▸ Work required: State the number of lines in the material below that have "Json" in them, without any other text.
(Excerpted data)
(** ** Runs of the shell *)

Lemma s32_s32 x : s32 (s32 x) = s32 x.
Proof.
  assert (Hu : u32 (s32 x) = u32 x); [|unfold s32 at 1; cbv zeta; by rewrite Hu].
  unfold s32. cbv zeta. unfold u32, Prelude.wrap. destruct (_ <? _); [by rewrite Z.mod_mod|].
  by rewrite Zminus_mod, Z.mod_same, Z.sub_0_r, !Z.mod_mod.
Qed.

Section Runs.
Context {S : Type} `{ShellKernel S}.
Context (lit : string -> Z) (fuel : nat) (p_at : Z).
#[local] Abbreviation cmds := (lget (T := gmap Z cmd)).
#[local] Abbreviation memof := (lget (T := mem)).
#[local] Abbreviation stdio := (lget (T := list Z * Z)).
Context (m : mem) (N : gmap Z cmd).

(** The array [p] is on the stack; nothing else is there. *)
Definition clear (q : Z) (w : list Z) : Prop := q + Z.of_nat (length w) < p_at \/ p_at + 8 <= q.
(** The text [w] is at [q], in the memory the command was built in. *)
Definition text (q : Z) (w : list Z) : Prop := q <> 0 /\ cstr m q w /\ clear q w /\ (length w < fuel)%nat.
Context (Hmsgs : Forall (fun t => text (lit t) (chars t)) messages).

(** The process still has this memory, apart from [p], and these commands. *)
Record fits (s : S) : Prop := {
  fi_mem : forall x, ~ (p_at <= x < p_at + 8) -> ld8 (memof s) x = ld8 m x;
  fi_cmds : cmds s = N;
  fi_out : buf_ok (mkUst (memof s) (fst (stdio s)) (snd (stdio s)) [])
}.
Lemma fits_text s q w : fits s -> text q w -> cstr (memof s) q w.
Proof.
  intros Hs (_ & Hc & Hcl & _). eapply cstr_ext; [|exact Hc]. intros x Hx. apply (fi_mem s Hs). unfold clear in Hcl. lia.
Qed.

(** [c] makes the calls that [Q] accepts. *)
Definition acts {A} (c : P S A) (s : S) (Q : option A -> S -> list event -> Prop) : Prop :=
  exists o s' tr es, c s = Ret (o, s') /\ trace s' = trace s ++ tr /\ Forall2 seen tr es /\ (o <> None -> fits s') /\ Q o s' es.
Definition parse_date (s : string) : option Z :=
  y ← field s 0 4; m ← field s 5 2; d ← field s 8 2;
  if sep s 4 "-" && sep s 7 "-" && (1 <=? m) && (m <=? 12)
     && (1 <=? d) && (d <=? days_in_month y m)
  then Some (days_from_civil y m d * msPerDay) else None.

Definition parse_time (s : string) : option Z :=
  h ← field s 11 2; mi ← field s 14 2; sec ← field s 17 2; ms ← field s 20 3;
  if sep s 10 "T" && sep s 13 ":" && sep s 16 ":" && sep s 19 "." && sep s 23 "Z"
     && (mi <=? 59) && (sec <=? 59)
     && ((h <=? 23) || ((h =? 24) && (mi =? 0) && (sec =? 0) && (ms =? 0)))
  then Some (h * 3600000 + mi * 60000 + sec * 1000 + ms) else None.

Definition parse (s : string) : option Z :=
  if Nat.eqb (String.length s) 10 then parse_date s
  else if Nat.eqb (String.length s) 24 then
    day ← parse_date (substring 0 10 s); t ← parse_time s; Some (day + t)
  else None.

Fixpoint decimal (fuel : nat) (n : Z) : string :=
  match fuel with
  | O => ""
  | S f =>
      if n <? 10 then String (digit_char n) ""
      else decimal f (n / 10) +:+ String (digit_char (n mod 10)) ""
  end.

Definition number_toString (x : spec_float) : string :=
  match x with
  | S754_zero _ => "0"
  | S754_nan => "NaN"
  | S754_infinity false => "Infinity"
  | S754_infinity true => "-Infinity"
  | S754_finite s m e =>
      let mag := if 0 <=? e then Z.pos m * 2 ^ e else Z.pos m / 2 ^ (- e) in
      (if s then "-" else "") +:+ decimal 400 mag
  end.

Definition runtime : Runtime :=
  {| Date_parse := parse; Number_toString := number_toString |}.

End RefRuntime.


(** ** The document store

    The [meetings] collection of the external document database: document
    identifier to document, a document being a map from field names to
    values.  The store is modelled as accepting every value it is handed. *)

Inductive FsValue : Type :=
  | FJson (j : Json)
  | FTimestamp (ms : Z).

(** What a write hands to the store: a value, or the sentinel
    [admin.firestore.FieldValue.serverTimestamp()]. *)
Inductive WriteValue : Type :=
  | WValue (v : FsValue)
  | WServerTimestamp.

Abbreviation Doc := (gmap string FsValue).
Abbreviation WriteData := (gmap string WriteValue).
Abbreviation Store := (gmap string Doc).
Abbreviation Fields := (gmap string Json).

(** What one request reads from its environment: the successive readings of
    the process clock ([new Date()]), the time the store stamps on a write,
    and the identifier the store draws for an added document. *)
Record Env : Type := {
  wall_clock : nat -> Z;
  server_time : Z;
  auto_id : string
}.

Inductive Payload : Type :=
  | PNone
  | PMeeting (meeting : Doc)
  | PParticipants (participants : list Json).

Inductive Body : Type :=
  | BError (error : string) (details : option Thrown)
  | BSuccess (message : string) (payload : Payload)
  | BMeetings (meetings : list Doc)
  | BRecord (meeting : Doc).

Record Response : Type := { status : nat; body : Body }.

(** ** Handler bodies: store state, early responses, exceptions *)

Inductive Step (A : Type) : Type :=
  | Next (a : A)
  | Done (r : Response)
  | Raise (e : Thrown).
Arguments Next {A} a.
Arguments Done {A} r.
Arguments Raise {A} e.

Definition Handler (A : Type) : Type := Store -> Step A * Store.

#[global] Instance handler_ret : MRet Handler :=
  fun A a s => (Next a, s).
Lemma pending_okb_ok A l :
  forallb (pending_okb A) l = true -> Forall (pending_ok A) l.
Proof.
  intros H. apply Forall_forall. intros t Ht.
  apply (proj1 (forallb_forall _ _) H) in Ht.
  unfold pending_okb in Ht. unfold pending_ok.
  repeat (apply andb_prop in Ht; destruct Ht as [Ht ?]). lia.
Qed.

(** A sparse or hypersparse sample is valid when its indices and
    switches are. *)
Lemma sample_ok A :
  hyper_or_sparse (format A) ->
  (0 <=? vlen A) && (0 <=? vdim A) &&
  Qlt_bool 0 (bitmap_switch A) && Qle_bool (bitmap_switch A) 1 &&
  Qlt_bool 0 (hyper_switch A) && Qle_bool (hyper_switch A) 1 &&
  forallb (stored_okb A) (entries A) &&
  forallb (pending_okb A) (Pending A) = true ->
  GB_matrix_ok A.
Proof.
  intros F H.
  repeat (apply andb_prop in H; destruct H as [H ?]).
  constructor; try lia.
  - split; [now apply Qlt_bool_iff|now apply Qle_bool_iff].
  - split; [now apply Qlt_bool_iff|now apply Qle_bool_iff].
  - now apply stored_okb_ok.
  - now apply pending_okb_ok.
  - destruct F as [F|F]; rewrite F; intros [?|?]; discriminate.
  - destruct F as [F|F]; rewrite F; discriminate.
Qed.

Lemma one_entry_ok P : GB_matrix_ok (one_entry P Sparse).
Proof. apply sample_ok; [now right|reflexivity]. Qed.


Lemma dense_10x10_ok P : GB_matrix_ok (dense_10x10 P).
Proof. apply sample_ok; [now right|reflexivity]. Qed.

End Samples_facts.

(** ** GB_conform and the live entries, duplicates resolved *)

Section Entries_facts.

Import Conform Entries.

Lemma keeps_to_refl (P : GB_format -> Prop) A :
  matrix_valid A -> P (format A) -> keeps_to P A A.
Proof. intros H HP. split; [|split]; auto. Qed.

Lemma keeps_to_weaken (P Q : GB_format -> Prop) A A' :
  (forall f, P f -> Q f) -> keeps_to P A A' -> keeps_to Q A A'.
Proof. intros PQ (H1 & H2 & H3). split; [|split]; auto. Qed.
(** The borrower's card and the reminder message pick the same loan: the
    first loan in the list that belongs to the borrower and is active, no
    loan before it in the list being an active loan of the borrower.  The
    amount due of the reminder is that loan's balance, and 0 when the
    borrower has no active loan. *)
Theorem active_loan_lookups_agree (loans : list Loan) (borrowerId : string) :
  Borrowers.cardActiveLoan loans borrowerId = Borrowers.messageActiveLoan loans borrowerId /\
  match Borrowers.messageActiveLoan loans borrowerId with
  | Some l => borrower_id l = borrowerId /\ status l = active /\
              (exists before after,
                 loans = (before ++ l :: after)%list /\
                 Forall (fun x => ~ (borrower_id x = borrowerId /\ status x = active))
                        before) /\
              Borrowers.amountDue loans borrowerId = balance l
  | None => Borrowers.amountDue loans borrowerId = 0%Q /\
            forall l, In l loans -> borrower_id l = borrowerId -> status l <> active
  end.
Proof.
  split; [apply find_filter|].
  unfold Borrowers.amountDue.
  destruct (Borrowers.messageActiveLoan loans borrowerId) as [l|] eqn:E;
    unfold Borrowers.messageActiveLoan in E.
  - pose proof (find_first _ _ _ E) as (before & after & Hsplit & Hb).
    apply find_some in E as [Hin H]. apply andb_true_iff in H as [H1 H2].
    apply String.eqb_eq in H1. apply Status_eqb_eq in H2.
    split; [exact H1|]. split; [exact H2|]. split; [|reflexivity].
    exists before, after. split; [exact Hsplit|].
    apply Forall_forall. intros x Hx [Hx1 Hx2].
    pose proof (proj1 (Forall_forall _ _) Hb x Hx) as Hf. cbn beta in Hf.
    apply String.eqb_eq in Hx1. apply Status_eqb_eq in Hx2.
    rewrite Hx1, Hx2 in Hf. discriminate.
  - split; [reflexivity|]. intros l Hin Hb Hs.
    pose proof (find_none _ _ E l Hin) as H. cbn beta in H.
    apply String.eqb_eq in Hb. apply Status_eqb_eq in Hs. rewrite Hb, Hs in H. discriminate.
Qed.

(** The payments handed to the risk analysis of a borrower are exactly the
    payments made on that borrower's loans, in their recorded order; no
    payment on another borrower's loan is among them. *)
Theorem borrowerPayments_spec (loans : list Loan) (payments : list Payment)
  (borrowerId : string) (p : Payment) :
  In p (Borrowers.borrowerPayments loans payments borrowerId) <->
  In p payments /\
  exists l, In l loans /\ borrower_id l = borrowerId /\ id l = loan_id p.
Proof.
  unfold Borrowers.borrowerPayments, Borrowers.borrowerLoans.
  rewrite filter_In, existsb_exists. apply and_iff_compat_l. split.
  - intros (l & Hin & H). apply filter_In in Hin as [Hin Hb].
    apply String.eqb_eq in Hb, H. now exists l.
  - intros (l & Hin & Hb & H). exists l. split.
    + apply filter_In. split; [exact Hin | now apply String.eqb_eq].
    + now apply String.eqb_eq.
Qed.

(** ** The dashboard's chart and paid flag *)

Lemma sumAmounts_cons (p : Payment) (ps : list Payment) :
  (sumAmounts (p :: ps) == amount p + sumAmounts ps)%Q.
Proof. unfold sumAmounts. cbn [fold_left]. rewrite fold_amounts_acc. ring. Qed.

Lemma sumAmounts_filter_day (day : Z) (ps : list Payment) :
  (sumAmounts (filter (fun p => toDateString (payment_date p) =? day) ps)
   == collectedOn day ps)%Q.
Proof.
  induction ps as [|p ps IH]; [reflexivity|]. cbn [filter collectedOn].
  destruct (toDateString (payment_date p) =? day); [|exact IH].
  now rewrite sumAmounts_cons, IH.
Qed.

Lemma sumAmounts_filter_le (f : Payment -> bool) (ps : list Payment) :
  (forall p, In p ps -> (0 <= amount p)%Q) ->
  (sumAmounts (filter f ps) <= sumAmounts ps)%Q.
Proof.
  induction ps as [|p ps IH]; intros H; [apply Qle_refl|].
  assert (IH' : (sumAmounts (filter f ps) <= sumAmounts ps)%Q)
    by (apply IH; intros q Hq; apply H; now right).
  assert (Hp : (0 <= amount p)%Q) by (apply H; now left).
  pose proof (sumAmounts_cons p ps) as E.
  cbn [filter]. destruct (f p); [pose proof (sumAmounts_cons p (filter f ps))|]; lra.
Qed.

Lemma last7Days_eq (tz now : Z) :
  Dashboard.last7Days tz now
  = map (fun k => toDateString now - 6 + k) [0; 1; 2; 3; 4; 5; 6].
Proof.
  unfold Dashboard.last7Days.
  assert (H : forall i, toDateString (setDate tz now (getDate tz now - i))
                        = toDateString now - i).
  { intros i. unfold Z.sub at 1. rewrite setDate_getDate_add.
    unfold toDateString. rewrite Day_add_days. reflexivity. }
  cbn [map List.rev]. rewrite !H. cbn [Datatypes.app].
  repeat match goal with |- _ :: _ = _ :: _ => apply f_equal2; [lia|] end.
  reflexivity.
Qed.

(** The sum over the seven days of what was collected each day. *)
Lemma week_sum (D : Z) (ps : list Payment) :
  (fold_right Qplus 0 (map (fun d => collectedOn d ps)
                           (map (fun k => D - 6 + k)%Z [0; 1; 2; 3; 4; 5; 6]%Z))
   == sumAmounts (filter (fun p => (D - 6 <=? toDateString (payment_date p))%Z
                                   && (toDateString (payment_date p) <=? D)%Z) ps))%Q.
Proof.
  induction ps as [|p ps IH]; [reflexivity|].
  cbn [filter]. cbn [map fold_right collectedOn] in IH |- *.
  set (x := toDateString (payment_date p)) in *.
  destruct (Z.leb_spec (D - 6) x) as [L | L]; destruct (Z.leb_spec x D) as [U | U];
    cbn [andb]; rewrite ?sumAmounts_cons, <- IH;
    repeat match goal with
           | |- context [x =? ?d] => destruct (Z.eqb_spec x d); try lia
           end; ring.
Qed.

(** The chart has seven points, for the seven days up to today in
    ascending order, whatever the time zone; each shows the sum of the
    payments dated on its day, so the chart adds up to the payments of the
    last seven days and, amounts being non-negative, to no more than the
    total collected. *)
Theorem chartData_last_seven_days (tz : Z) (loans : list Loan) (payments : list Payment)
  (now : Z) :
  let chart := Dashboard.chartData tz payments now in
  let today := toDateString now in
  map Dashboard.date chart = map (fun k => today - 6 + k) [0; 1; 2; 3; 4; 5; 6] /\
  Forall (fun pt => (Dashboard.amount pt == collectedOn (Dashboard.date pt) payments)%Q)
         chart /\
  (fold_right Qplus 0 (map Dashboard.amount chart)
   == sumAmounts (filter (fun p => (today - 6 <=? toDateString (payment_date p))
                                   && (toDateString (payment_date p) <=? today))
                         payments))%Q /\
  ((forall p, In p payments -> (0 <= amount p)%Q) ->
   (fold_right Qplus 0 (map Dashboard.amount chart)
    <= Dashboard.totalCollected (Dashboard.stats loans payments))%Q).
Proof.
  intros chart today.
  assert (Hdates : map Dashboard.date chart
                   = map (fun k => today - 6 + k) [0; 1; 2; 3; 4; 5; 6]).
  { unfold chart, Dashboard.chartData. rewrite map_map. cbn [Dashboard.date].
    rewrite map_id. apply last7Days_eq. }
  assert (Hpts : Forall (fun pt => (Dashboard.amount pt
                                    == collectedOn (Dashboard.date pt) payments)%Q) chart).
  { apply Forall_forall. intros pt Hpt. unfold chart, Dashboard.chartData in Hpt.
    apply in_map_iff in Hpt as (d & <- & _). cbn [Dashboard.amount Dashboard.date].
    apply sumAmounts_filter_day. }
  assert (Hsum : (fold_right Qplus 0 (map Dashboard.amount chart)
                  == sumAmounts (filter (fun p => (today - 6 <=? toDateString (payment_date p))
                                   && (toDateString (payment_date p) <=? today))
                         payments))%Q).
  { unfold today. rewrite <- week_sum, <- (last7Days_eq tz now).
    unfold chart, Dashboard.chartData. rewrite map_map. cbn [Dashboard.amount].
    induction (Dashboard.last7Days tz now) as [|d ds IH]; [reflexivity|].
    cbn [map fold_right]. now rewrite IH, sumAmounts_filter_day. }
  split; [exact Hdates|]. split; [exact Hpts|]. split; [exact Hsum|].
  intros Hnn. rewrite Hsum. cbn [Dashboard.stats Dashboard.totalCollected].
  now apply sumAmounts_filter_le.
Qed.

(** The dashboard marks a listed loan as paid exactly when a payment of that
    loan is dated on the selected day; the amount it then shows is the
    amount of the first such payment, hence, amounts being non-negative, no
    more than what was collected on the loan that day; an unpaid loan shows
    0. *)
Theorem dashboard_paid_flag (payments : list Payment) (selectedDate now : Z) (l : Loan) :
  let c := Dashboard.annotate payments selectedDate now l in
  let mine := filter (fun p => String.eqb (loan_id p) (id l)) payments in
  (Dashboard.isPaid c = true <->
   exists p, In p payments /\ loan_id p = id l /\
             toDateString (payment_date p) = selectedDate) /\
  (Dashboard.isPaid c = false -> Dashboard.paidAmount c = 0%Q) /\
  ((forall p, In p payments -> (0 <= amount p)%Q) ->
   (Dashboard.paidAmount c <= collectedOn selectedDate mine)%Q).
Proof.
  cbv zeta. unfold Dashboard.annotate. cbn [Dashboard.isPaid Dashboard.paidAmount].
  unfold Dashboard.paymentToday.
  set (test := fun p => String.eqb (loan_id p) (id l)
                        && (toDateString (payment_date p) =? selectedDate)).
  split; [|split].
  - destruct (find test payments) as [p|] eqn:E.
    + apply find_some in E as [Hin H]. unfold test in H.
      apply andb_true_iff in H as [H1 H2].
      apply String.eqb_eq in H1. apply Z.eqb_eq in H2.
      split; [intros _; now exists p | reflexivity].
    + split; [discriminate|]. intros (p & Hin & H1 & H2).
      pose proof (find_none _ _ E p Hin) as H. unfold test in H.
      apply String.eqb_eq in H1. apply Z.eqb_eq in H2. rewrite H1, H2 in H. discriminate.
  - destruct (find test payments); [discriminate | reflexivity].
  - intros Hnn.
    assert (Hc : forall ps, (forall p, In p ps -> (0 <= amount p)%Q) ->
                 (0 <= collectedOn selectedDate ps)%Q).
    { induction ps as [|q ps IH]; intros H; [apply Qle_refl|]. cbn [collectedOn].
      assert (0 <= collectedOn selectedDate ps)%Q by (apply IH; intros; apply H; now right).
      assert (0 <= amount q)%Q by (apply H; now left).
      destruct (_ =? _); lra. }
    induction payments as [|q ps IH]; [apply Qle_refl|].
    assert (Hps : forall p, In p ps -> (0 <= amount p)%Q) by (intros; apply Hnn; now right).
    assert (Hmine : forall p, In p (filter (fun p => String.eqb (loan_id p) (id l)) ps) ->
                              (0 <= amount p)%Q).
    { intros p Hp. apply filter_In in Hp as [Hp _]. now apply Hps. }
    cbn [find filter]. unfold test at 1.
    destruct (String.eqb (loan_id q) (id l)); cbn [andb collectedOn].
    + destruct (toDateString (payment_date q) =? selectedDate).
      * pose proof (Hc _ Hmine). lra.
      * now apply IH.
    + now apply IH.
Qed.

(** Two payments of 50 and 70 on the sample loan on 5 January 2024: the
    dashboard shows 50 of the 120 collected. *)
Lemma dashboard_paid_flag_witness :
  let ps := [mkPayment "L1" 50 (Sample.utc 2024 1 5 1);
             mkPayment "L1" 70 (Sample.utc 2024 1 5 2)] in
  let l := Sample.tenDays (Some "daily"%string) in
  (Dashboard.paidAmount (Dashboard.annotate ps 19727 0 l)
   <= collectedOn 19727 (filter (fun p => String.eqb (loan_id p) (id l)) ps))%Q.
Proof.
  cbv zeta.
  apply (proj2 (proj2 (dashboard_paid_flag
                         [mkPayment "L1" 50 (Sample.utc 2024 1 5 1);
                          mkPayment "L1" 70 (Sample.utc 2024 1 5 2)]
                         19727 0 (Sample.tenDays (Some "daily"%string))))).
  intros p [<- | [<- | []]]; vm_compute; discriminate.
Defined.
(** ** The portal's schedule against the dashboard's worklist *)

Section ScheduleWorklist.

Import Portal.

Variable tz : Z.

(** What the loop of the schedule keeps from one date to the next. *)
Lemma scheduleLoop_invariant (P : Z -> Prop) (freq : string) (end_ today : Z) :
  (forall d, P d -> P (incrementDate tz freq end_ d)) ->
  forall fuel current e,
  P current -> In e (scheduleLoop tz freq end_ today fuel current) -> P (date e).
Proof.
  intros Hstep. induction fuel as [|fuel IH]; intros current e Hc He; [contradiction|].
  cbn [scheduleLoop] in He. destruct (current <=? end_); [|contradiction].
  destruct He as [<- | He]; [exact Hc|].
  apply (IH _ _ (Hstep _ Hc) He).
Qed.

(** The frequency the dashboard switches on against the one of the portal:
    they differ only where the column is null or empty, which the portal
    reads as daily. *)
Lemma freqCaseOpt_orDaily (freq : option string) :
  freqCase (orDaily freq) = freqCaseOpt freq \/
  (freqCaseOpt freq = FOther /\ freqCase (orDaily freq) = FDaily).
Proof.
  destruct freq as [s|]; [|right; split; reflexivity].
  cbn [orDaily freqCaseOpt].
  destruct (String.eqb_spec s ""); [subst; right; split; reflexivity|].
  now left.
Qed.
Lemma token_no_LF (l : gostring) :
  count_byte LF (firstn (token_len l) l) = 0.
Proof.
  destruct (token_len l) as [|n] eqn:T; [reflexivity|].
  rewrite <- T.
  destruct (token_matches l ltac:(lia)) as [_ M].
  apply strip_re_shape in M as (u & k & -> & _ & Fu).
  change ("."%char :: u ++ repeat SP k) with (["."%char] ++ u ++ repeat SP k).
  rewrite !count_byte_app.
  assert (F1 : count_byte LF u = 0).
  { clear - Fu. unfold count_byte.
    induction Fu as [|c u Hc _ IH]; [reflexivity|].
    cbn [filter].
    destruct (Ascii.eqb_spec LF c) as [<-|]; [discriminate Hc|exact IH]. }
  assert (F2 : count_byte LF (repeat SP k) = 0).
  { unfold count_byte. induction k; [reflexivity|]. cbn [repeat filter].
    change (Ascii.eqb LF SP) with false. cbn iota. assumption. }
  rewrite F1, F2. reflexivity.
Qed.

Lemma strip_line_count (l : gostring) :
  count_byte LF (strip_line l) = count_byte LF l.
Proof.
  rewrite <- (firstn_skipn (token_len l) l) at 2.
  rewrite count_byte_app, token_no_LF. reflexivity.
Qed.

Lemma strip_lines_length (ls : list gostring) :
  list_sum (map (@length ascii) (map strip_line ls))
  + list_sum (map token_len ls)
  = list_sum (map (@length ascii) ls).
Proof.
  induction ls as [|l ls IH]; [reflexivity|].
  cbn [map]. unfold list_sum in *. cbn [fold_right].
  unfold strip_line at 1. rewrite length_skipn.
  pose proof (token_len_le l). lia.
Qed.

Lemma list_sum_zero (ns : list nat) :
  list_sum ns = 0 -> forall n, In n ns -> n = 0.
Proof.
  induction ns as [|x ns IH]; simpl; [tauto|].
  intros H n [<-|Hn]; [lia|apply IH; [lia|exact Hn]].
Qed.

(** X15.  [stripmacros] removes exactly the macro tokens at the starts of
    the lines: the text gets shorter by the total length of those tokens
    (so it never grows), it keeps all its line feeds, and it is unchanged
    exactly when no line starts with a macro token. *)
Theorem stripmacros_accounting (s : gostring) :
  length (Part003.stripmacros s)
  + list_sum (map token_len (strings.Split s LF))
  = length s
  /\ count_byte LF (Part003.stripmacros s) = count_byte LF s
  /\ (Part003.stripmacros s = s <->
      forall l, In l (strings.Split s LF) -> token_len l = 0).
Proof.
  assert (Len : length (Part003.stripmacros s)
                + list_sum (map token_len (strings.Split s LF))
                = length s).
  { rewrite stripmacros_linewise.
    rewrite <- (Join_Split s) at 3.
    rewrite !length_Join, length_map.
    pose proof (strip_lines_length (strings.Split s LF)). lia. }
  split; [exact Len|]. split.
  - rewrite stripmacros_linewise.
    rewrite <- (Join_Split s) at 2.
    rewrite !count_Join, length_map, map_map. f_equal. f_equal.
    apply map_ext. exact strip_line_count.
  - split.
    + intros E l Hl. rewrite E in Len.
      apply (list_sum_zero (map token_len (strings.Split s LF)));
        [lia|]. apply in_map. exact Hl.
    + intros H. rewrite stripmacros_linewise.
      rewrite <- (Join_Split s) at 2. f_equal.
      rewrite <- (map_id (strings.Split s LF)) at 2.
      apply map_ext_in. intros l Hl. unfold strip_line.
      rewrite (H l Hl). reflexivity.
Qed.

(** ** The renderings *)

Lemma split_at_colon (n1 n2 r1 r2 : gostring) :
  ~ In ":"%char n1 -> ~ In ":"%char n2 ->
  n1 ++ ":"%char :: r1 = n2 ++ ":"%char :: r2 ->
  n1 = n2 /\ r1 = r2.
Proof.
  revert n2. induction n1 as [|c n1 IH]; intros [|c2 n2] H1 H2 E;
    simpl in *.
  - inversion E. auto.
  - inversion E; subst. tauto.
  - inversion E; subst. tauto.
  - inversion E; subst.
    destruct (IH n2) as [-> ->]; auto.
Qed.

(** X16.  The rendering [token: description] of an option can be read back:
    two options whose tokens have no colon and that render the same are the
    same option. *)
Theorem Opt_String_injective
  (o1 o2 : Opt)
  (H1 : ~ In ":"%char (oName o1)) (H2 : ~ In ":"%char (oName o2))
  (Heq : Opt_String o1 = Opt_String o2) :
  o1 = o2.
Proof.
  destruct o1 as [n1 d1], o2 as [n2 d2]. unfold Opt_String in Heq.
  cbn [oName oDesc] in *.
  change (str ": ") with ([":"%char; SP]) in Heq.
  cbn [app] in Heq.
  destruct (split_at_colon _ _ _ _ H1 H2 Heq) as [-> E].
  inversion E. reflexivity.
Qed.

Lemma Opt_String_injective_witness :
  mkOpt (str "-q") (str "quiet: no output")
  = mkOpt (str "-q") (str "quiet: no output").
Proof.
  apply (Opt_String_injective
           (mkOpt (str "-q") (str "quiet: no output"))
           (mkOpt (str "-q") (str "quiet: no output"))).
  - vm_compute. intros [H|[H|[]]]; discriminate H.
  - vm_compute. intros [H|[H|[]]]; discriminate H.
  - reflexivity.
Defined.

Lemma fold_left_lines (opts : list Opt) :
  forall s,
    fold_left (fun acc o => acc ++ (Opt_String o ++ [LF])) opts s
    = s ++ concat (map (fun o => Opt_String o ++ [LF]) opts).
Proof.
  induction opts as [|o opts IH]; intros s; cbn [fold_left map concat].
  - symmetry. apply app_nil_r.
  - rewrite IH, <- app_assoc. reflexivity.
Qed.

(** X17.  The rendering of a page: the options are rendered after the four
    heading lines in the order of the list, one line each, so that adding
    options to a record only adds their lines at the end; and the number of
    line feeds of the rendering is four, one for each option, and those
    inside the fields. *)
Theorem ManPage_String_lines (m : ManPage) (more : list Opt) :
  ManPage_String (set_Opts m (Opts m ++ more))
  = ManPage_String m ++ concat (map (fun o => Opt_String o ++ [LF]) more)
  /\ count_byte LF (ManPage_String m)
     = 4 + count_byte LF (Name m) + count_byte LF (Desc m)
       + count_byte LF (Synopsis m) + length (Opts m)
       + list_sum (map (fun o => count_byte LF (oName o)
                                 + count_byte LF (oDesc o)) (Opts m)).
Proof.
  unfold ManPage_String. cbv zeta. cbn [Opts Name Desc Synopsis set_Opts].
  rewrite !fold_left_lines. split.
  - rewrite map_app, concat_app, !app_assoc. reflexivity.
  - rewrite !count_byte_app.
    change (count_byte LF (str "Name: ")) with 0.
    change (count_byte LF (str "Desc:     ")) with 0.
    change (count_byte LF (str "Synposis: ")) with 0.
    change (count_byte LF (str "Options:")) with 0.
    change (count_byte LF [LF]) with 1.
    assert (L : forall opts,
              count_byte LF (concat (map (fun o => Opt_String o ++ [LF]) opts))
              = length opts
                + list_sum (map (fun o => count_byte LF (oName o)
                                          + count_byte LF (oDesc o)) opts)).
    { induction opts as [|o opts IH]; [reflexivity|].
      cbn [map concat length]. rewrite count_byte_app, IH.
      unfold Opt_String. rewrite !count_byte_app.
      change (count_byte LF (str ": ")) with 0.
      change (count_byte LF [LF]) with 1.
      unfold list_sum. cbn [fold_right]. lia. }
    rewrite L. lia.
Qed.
(End Excerpted data)
▸ Finished task: 3